Guy L. Weinberg, MD, to deliver Severinghaus Lecture
The surprising path to resolving LAST

SPE03 - John W. Severinghaus Lecture: Local Anesthetic Systemic Toxicity - A Path to Innovation and Discovery
Tuesday, October 25 | 11 a.m.-12 p.m.
The Great Hall A/D
Older anesthesiologists likely remember local anesthetic systemic toxicity, or LAST, as a dreaded complication of regional anesthesia: Unpredictable, no established risk factors, and sometimes fatal despite heroic efforts.
“The only occasionally effective treatment for severe LAST was to put patients on cardiopulmonary bypass or other forms of extracorporeal support,” said Guy L. Weinberg, MD, Professor of Anesthesiology at the University of Illinois College of Medicine in Chicago. “It was uncommon, but when it occurred, it could be devastating. And then, in the late 1990s, I came across lab findings that indicated a possible antidote – the rapid infusion of an off-the-shelf lipid emulsion which, to that point, had only been used for total parenteral nutrition. Twenty-five years later, lipid resuscitation is a recommended and accepted treatment for LAST.”

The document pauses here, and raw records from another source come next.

Lemma validation_checks_throw_witness :
  "uint8" ≠ "bool"
  ∧ Validation.FHE_RANGES !! "uint8" = Some {| Validation.min := 0; Validation.max := 255 |}
  ∧ BigInt decimal_StringToBigInt (VNumber (of_Z 255)) = Returns 255
  ∧ 0 ≤ 255 ≤ 255
  ∧ Validation.validateFheValue decimal_StringToBigInt (VNumber (of_Z 255)) "uint8"
    = Returns ().
Proof.
  assert ("uint8" ≠ "bool") as Hne by discriminate.
  assert (Validation.FHE_RANGES !! "uint8"
          = Some {| Validation.min := 0; Validation.max := 255 |}) as Hr
    by reflexivity.
  split; [exact Hne|]. split; [exact Hr|]. split; [reflexivity|]. split; [lia|].
  destruct (validation_checks_throw decimal_StringToBigInt) as (Hrange & _).
  destruct (Hrange (VNumber (of_Z 255)) 255 "uint8" _ Hne Hr eq_refl) as [Hin _].
  apply Hin. simpl. lia.
Defined.

(* ================================================================== *)
(** ** core/client.ts: the registry and the overrides *)
(* ================================================================== *)

Lemma keeps_bind {A B} (P : gmap positive Client.NetworkConfig → Prop)
    (m : prog Client.state A) (k : A → prog Client.state B) :
  keeps P m → (∀ a, keeps P (k a)) → keeps P (bind m k).
Proof.
  intros Hm Hk st HP. unfold bind. specialize (Hm st HP).
  destruct (m st) as [st' [a|e]]; [|done]. by apply Hk.
Qed.

Lemma keeps_pure {A} (P : gmap positive Client.NetworkConfig → Prop)
    (o : outcome A) :
  keeps P (lift o).
Proof. by intros st HP. Qed.

Lemma keeps_ret {A} (P : gmap positive Client.NetworkConfig → Prop) (a : A) :
  keeps P (ret a).
Proof. by intros st HP. Qed.

Lemma keeps_read (P : gmap positive Client.NetworkConfig → Prop) (r : positive) :
  keeps P (Client.read r).
Proof. intros st HP. unfold Client.read. by destruct (_ !! r). Qed.

Lemma keeps_fetchPublicKey (P : gmap positive Client.NetworkConfig → Prop)
    (env : Client.environment) (gatewayUrl : string) :
  keeps P (Client.fetchPublicKey env gatewayUrl).
Proof.
  intros st HP.
  unfold Client.fetchPublicKey, Client.fetch_st, try_catch, bind, fetch, call,
    lift, throw.
  simpl. destruct (Client.net env _) as [response|]; [|done]. simpl.
  destruct (ok response); [|done]. simpl.
  destruct (response_json response) as [data|]; [|done].
  by destruct (get data "publicKey").
Qed.

Lemma initializeFhevm_heap (env : Client.environment) (st : Client.state) :
  Client.heap (Client.initializeFhevm env st).1 = Client.heap st.
Proof.
  unfold Client.initializeFhevm.
  destruct (Client.fhevmInitialized st); [done|].
  by destruct (Client.initFhevm env).
Qed.

(** The write is not particular to one environment: whenever the library
    initialises, a client created by name with a [gatewayUrl] override
    leaves the override in the registry's entry, whatever the later steps
    (signer, public key, instance) do. *)
Lemma createFhevmClient_writes_registry (env : Client.environment)
    (config : Client.FhevmClientConfig) (st : Client.state)
    (name g : string) (r : positive) :
  Client.cfg_network config = Client.NetworkName name →
  Client.NETWORKS !! name = Some r →
  Client.given (Client.cfg_gatewayUrl config) = Some g →
  is_Some (Client.heap st !! r) →
  is_returns (Client.initializeFhevm env st).2 = true →
  gateway_is r g (Client.heap (Client.createFhevmClient env config st).1).
Proof.
  intros Hname Hr Hg [cfg0 Hcfg] Hinit.
  pose proof (initializeFhevm_heap env st) as Hheap.
  unfold Client.createFhevmClient. rewrite Hname, Hr, Hg.
  unfold bind at 1.
  destruct (Client.initializeFhevm env st) as [st1 [[]|]]; [|done].
  simpl in Hheap. clear Hinit.
  unfold bind at 1. unfold ret at 1.
  unfold bind at 1. unfold Client.set_heap at 1.
  match goal with |- gateway_is r g (Client.heap (bind ?m ?k ?st2).1) =>
    apply (keeps_bind (gateway_is r g) m k)
  end.
  - destruct (Client.given (Client.cfg_aclAddress config)); [|apply keeps_ret].
    intros st' HP. unfold Client.set_heap, gateway_is in *. simpl.
    rewrite lookup_alter_eq. by destruct (Client.heap st' !! r).
  - intros _. apply keeps_bind; [apply keeps_read|]. intros cfg.
    apply keeps_bind.
    { destruct (Client.given (Client.cfg_privateKey config)); [apply keeps_ret|].
      destruct (Client.cfg_provider config); [|apply keeps_ret].
      apply keeps_bind; [apply keeps_pure|]. intros a. apply keeps_ret. }
    intros pa. apply keeps_bind; [apply keeps_fetchPublicKey|]. intros publicKey.
    apply keeps_bind; [apply keeps_pure|]. intros inst. apply keeps_ret.
  - unfold gateway_is. simpl. by rewrite lookup_alter_eq, Hheap, Hcfg.
Qed.

(** C4 (the code's behaviour at the failing input).  Creating a client for
    ['sepolia'] with a [gatewayUrl] override writes the override into the
    registry's own entry: afterwards [NETWORKS.sepolia.gatewayUrl] is the
    override, and a later client created for ['sepolia'] without any
    override fetches its public key from the overridden gateway and has it
    as its network's gateway. *)
Theorem createFhevmClient_overwrites_registry :
  let first := Client.createFhevmClient working_environment overriding_config
                 Client.initial_state in
  let second := Client.createFhevmClient working_environment plain_config first.1 in
  registry_gatewayUrl "sepolia" Client.initial_state = Some "https://gateway.zama.ai"
  ∧ is_returns first.2 = true
  ∧ registry_gatewayUrl "sepolia" first.1 = Some "https://gateway.example"
  ∧ last (Client.sent second.1)
    = Some {| url := "https://gateway.example/publicKey"; method := "GET";
              headers := []; body := [] |}
  ∧ match second.2 with
    | Returns client =>
        Client.gatewayUrl <$> (Client.heap second.1 !! Client.network client)
        = Some "https://gateway.example"
    | Throws _ => False
    end.
Proof. vm_compute. by split_and!. Qed.

(* ================================================================== *)
(** ** utils/security.ts: the rate limiter *)
(* ================================================================== *)

Lemma filter_keeps_all {A} (f : A → bool) (l : list A) :
  (∀ x, x ∈ l → f x = true) → List.filter f l = l.
Proof.
  induction l as [|a l IH]; intros Hall; simpl; [done|].
  rewrite (Hall a) by left. f_equal. apply IH. intros x Hx. apply Hall. by right.
Qed.

Lemma filter_keeps_none {A} (f : A → bool) (l : list A) :
  (∀ x, x ∈ l → f x = false) → List.filter f l = [].
Proof.
  induction l as [|a l IH]; intros Hall; simpl; [done|].
  rewrite (Hall a) by left. apply IH. intros x Hx. apply Hall. by right.
Qed.

Section RateLimiterFacts.
Context (M : nat) (W : Z).

Local Abbreviation limiter := (Samples.limiter M W).

(** A call that finds every recorded request inside the window. *)
Lemma isAllowed_inside (rs : list Z) (now : Z) :
  (∀ t, t ∈ rs → now - t < W) →
  Security.isAllowed now (limiter rs)
  = if (length rs <? M)%nat then (limiter (rs ++ [now]), true)
    else (limiter rs, false).
Proof.
  intros Hin. unfold Security.isAllowed, Samples.limiter.
  cbn [Security.requests Security.windowMs Security.maxRequests].
  rewrite filter_keeps_all.
  2:{ intros t Ht. rewrite lt_of_Z. apply Z.ltb_lt. by apply Hin. }
  rewrite lt_of_Z.
  destruct (Nat.ltb_spec (length rs) M), (Z.ltb_spec (Z.of_nat (length rs)) (Z.of_nat M));
    try done; lia.
Qed.

(** A call that finds every recorded request outside the window. *)
Lemma isAllowed_outside (rs : list Z) (later : Z) :
  (∀ t, t ∈ rs → W ≤ later - t) →
  Security.isAllowed later (limiter rs)
  = if (0 <? M)%nat then (limiter [later], true) else (limiter [], false).
Proof.
  intros Hout. unfold Security.isAllowed, Samples.limiter.
  cbn [Security.requests Security.windowMs Security.maxRequests].
  rewrite filter_keeps_none.
  2:{ intros t Ht. rewrite lt_of_Z. apply Z.ltb_ge. by apply Hout. }
  cbn [length app]. change (Z.of_nat 0) with 0. rewrite lt_of_Z.
  destruct (Nat.ltb_spec 0 M), (Z.ltb_spec 0 (Z.of_nat M)); try done; lia.
Qed.

Lemma isAllowed_each_inside (ts rs : list Z) :
  (length rs + length ts ≤ M)%nat →
  (∀ k t p, ts !! k = Some t → p ∈ rs ++ take k ts → t - p < W) →
  Security.isAllowed_each ts (limiter rs)
  = (limiter (rs ++ ts), replicate (length ts) true).
Proof.
  revert rs. induction ts as [|t ts IH]; intros rs Hlen Hclose; simpl.
  - by rewrite app_nil_r.
  - rewrite isAllowed_inside.
    2:{ intros p Hp. apply (Hclose 0%nat t p); [done|].
        simpl. by rewrite app_nil_r. }
    simpl in Hlen.
    destruct (Nat.ltb_spec (length rs) M); [|lia].
    rewrite IH.
    + by rewrite <- app_assoc.
    + rewrite length_app. simpl. lia.
    + intros k t' p Hk Hp. apply (Hclose (S k) t' p); [done|].
      simpl. by rewrite <- app_assoc in Hp.
Qed.
End RateLimiterFacts.

(** C9.  A limiter for at most [M] requests per window of [W] milliseconds,
    asked at [M] times that each lie less than [W] after all the earlier
    ones, accepts all [M]; asked again at a time less than [W] after all of
    them, it refuses and records nothing; asked at a time [W] or more after
    all of them, it accepts again (if [M] is not zero). *)
Theorem RateLimiter_window (M : nat) (W : Z) (ts : list Z) (now : Z) :
  length ts = M →
  (∀ k t p, ts !! k = Some t → p ∈ take k ts → t - p < W) →
  (∀ t, t ∈ ts → now - t < W) →
  let fresh := Security.new (of_Z (Z.of_nat M)) (of_Z W) in
  let full := (Security.isAllowed_each ts fresh).1 in
  (Security.isAllowed_each ts fresh).2 = replicate M true
  ∧ Security.requests full = ts
  ∧ Security.isAllowed now full = (full, false)
  ∧ ∀ later, (0 < M)%nat → (∀ t, t ∈ ts → W ≤ later - t) →
      (Security.isAllowed later full).2 = true.
Proof.
  intros Hlen Hclose Hnow fresh full.
  pose proof (isAllowed_each_inside M W ts [] ltac:(simpl; lia) Hclose) as Heach.
  simpl in Heach.
  unfold full, fresh. change (Security.new _ _) with (Samples.limiter M W []).
  rewrite Heach. cbn [fst snd Samples.limiter Security.requests].
  split; [by rewrite Hlen|]. split; [done|]. split.
  - rewrite (isAllowed_inside M W ts now Hnow).
    destruct (Nat.ltb_spec (length ts) M); [lia|done].
  - intros later HM Hlater.
    rewrite (isAllowed_outside M W ts later Hlater).
    by destruct (Nat.ltb_spec 0 M); [|lia].
Qed.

This afternoon, Dr. Weinberg will deliver the “John W. Severinghaus Lecture: Local Anesthetic Systemic Toxicity – A Path to Innovation and Discovery.” That chance finding of a potential treatment for LAST lured him back into the lab after a 15-year hiatus and set him on a path leading to other innovations and discoveries, all unexpected and none seemingly related.

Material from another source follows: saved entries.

Lemma edgeRows_add_edge u f s db x y :
  edgeRows (add_edge u f s db) x y =
  edgeRows db x y ++
    (if decide (x = u ∧ y = f)
     then [ {| id := friendships_seq db; userId := u; friendUserId := f;
               status := s |} ]
     else []).
Proof.
  unfold edgeRows, add_edge. simpl. rewrite filter_edge_snoc.
  f_equal. unfold edge; simpl.
  repeat case_decide; try done; intuition (subst; tauto || congruence).
Qed.

Lemma edgeStatus_rows db x y : edgeStatus db x y = status <$> head (edgeRows db x y).
Proof. done. Qed.

Lemma edgeStatus_set_edge u f s db x y :
  edgeStatus (set_edge u f s db) x y =
  if decide (x = u ∧ y = f)
  then (λ _, s) <$> edgeStatus db x y
  else edgeStatus db x y.
Proof.
  rewrite !edgeStatus_rows, edgeRows_set_edge.
  case_decide; [|done]. by destruct (edgeRows db x y).
Qed.

Lemma edgeStatus_add_edge u f s db x y :
  edgeStatus (add_edge u f s db) x y =
  match edgeStatus db x y with
  | Some s' => Some s'
  | None => if decide (x = u ∧ y = f) then Some s else None
  end.
Proof.
  rewrite !edgeStatus_rows, edgeRows_add_edge, head_snoc.
  destruct (head (edgeRows db x y)); [done|]. by case_decide.
Qed.

Lemma edgeStatus_None db x y : edgeStatus db x y = None ↔ edgeRows db x y = [].
Proof.
  rewrite edgeStatus_rows. by destruct (edgeRows db x y).
Qed.

Lemma edgeRows_elem db x y r :
  r ∈ edgeRows db x y ↔ r ∈ friendships db ∧ userId r = x ∧ friendUserId r = y.
Proof. unfold edgeRows. rewrite list_elem_of_filter. unfold edge. tauto. Qed.

Lemma users_set_edge u f s db : users (set_edge u f s db) = users db.
Proof. done. Qed.

Lemma users_add_edge u f s db : users (add_edge u f s db) = users db.
Proof. done. Qed.

Lemma keys_set_edge u f s db :
  key_of <$> friendships (set_edge u f s db) = key_of <$> friendships db.
Proof. apply update_rows_keys. Qed.

Lemma keys_add_edge u f s db :
  key_of <$> friendships (add_edge u f s db) =
  (key_of <$> friendships db) ++ [(friendships_seq db, u, f)].
Proof. unfold add_edge; simpl. by rewrite fmap_app. Qed.

Lemma unique_pairs_set_edge u f s db :
  unique_pairs db → unique_pairs (set_edge u f s db).
Proof. unfold unique_pairs, set_edge; simpl. by rewrite update_rows_pairs. Qed.

Lemma unique_pairs_add_edge u f s db :
  edgeStatus db u f = None → unique_pairs db → unique_pairs (add_edge u f s db).
Proof.
  rewrite edgeStatus_None. unfold unique_pairs, add_edge; simpl.
  intros Hnone Hnd. rewrite fmap_app. apply NoDup_app. split; [done|].
  split; [|apply NoDup_singleton].
  intros p [r [-> Hr]]%list_elem_of_fmap Hin. simpl in Hin.
  apply list_elem_of_singleton in Hin. unfold pair_of in Hin; simpl in Hin.
  assert (r ∈ edgeRows db u f) as Hmem.
  { apply edgeRows_elem. split; [done|]. by simplify_eq. }
  rewrite Hnone in Hmem. by apply elem_of_nil in Hmem.
Qed.

(** Under the identity of the data model a pair has at most one row. *)
Lemma unique_pairs_rows db x y :
  unique_pairs db → length (edgeRows db x y) ≤ 1.
Proof.
  unfold unique_pairs, edgeRows.
  induction (friendships db) as [|r rows IH]; [simpl; lia|].
  rewrite fmap_cons, NoDup_cons, filter_cons. intros [Hr Hnd].
  case_decide as He; [|by apply IH].
  assert (filter (edge x y) rows = []) as ->; [|simpl; lia].
  destruct (filter (edge x y) rows) as [|r' l'] eqn:Hf; [done|]. exfalso.
  assert (r' ∈ filter (edge x y) rows) as [He' Hin]%list_elem_of_filter
    by (rewrite Hf; left).
  apply Hr, list_elem_of_fmap. exists r'. split; [|done].
  unfold pair_of. destruct He as [-> ->], He' as [-> ->]. done.
Qed.

Lemma has_pending_status db x y :
  unique_pairs db → has_pending db x y ↔ edgeStatus db x y = Some requested.
Proof.
  intros Hu. pose proof (unique_pairs_rows db x y Hu) as Hlen.
  rewrite edgeStatus_rows. split.
  - intros (r & Hin & <- & <- & Hs)%Exists_exists.
    assert (r ∈ edgeRows db (userId r) (friendUserId r)) as Hmem
      by by apply edgeRows_elem.
    destruct (edgeRows db (userId r) (friendUserId r)) as [|r1 [|r2 l]];
      [by apply elem_of_nil in Hmem| |simpl in Hlen; lia].
    apply list_elem_of_singleton in Hmem as ->. simpl. by rewrite Hs.
  - destruct (edgeRows db x y) as [|r l] eqn:Hrows; [done|].
    simpl. intros [= Hs]. apply Exists_exists. exists r.
    assert (r ∈ edgeRows db x y) as Hmem by (rewrite Hrows; left).
    apply edgeRows_elem in Hmem as (? & ? & ?). by repeat split.
Qed.

Lemma status_has_pending db x y :
  edgeStatus db x y = Some requested → has_pending db x y.
Proof.
  rewrite edgeStatus_rows.
  destruct (edgeRows db x y) as [|r l] eqn:Hrows; [done|].
  simpl. intros [= Hs]. apply Exists_exists. exists r.
  assert (r ∈ edgeRows db x y) as Hmem by (rewrite Hrows; left).
  apply edgeRows_elem in Hmem as (? & ? & ?). by repeat split.
Qed.
End writes.

(** ** The handlers, case by case *)

Section handlers.
Implicit Types (db : Db) (c t r : nat).

Lemma filter_head_Exists {A} (P : A → Prop) `{∀ a, Decision (P a)} (l : list A) :
  is_Some (head (take 1 (filter P l))) ↔ Exists P l.
Proof.
  rewrite head_take_1, Exists_exists. split.
  - intros [a Ha]. apply head_Some in Ha as [l' Hl].
    assert (a ∈ filter P l) as [? ?]%list_elem_of_filter by (rewrite Hl; left).
    eauto.
  - intros (a & Hin & Ha).
    assert (a ∈ filter P l) as Hmem by by apply list_elem_of_filter.
    destruct (filter P l); [by apply elem_of_nil in Hmem|]. by eexists.
Qed.

Lemma send_cases c t db :
  send (Some c) t db =
  if decide (user_exists db t) then
    match edgeStatus db c t with
    | None => (add_edge c t requested db, Resolved ())
    | Some declined => (set_edge c t requested db, Resolved ())
    | Some _ => (db, Rejected AlreadyExists)
    end
  else (db, Rejected BadRequest).
Proof.
  unfold send, canSendFriendshipRequest, await, executeTakeFirstOrThrow.
  simpl.
  pose proof (filter_head_Exists (λ u, User.id u = t) (users db)) as Hex.
  fold (user_exists db t) in Hex.
  destruct (head (take 1 _)) as [u|].
  - rewrite decide_True by (apply Hex; eauto). simpl.
    unfold checkAndUpdateFriendshipRequest, await, executeTakeFirst. simpl.
    unfold edgeStatus.
    destruct (head (filter (edge c t) (friendships db))) as [e|]; [|done].
    simpl. by destruct (status e).
  - rewrite decide_False; [done|]. intros [? [=]]%Hex.
Qed.

Lemma accept_cases c r db :
  accept (Some c) r db =
  if decide (has_pending db r c) then
    let db1 := set_edge r c accepted db in
    match edgeStatus db1 c r with
    | Some _ => (set_edge c r accepted db1, Resolved ())
    | None => (add_edge c r accepted db1, Resolved ())
    end
  else (db, Rejected BadRequest).
Proof.
  unfold accept, canAnswerFriendshipRequest, await, executeTakeFirstOrThrow.
  simpl.
  pose proof (filter_head_Exists (pending r c) (friendships db)) as Hex.
  fold (has_pending db r c) in Hex.
  destruct (head (take 1 _)) as [u|].
  - rewrite decide_True by (apply Hex; eauto). simpl.
    unfold transaction, acceptFriendshipRequest, await, executeTakeFirst.
    simpl. unfold edgeStatus, set_edge. simpl.
    by destruct (head (filter (edge c r) _)).
  - rewrite decide_False; [done|]. intros [? [=]]%Hex.
Qed.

Dr. Weinberg said he became an “accidental tourist,” bouncing through resuscitation, statistics, causality, behavioral economics, and other apparently unrelated fields.
“When you see a presentation on the progression of scientific discovery, it looks like you went from A to B, from beginning to endpoint, a logical progression of one step to the next,” he said. “The reality is that discovery is more like Brownian motion; you go in all sorts of different directions, all of them completely unexpected. For instance, along the way, I found that adrenaline doesn’t really work very well for resuscitation, something that was known more than 100 years ago – but we keep forgetting, and it has to be rediscovered by every generation. The observation that you could reverse severe LAST by infusing a lipid emulsion was totally unexpected. We all talk about rare, seemingly impossible events as the black swan. I’ve accumulated a small flock of black swans in the past two decades.”
The unexpected journey started with laboratory findings from an index case and were first reported in 1998. It wasn’t until 2006 that the first two case reports of effective reversal of LAST were published. Both patients had failed to respond to standard resuscitation but recovered quickly after receiving a lipid emulsion that had been commercially available since the 1960s. One case occurred in Germany and the other in New York, Dr. Weinberg said; they were reported in different journals and have become canonical.
Dozens of similarly dramatic resuscitations have been reported over the years, leading to lipid emulsion being included in guidelines from the American Society of Regional Anesthesia and Pain Medicine, the Association for Anaesthetists of Britain and Ireland, and other global bodies. Although Dr. Weinberg and others have documented the mechanisms of action behind lipid resuscitation, there has never been a randomized clinical trial for its use in LAST. However, recent small-scale RCTs show potential efficacy for lipid resuscitation in treating overdoses caused by pesticides, antipsychotics, trazodone, and metoprolol.
“You clearly cannot do randomized controlled trials with toxic doses of local anesthetic toxicity,” he said. “But recently reported trials of lipid emulsion for the treatment of overdoses caused by other, non-local anesthetic agents show they potentially respond in similar ways. This is what translational research is all about, from bench to bedside to bench and back again; a grand circle you could never foresee from that one index case.”